What the task requires ::
Give back an exact copy of the lines in the records below, from the line that has "destruct (n_service n); [|discriminate]." through the line that has "Variables (now : Date) (jobId u : ObjectId).", and nothing besides.
*** Entries shown Section Begins ***
(** *** What a run writes *)

Lemma bulk_insert_from {D : Type} (same : string -> D -> D -> bool)
    indexes (docs : list D) : forall coll,
  exists extra,
    fst (bulk_insert same indexes coll docs) = (coll ++ extra)%list /\
    incl extra docs.
Proof.
  induction docs as [|d docs IH]; intros coll; cbn [bulk_insert].
  - exists []. rewrite app_nil_r. split; [reflexivity | apply incl_refl].
  - destruct (existsb (violates same indexes d) coll).
    + destruct (IH coll) as [extra [He Hincl]].
      destruct (bulk_insert same indexes coll docs) as [c n].
      exists extra. split; [exact He | now apply incl_tl].
    + destruct (IH (coll ++ [d])%list) as [extra [He Hincl]].
      exists (d :: extra). rewrite He, <- app_assoc. split; [reflexivity|].
      apply incl_cons; [now left | now apply incl_tl].
Qed.

Lemma cast_fields (n : Normalized num) (d : BillingLineItem num) :
  cast n = Some d ->
  li_userId d = n_userId n /\
  li_ingestionJobId d = Some (n_ingestionJobId n) /\
  li_ingestionDate d = n_ingestionDate n /\
  li_isAnomaly d = false.
Proof.
  unfold cast.
  destruct (n_accountId n); [|discriminate].
  destruct (n_service n); [|discriminate].
  destruct (n_cost n); [|discriminate].
  destruct (cast_date (n_usageStartDate n)); [|discriminate].
  destruct (cast_date (n_usageEndDate n)); [|discriminate].
  match goal with
  | |- (if ?c then _ else _) = _ -> _ => destruct c; [|discriminate]
  end.
  intros Hd. inversion Hd; subst. repeat split.
Qed.

Section Written.
Variables (now : Date) (jobId u : ObjectId).


Lemma insertMany_from indexes fault (coll : list (BillingLineItem num)) docs :
  Forall (Views.candidate_ok now jobId u) docs ->
  exists extra,
    fst (insertMany indexes fault coll docs) = (coll ++ extra)%list /\
    Forall (Views.written_ok now jobId u) extra.
Proof.
  intros Hdocs. unfold insertMany. destruct fault as [err|].
  - exists []. rewrite app_nil_r. split; [reflexivity | constructor].
  - destruct (bulk_insert_from li_same indexes (validated docs) coll)
      as [extra [He Hincl]].
    destruct (bulk_insert li_same indexes coll (validated docs)) as [c k].
    exists extra. split; [exact He|].
    apply Forall_forall. intros d Hd. apply Hincl in Hd.
    unfold validated in Hd. apply in_flat_map in Hd.
    destruct Hd as [n [Hn Hd]].
    destruct (cast n) as [d'|] eqn:C; [|destruct Hd].
    destruct Hd as [<-|[]].
    apply cast_fields in C. destruct C as [C1 [C2 [C3 C4]]].
    rewrite Forall_forall in Hdocs. destruct (Hdocs n Hn) as [Q1 [Q2 Q3]].
    unfold Views.written_ok. rewrite C1, C2, C3, C4, Q1, Q2, Q3. repeat split.
Qed.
*** Entries shown Section Ends ***
The completed task ::
  destruct (n_service n); [|discriminate].
  destruct (n_cost n); [|discriminate].
  destruct (cast_date (n_usageStartDate n)); [|discriminate].
  destruct (cast_date (n_usageEndDate n)); [|discriminate].
  match goal with
  | |- (if ?c then _ else _) = _ -> _ => destruct c; [|discriminate]
  end.
  intros Hd. inversion Hd; subst. repeat split.
Qed.

Section Written.
Variables (now : Date) (jobId u : ObjectId).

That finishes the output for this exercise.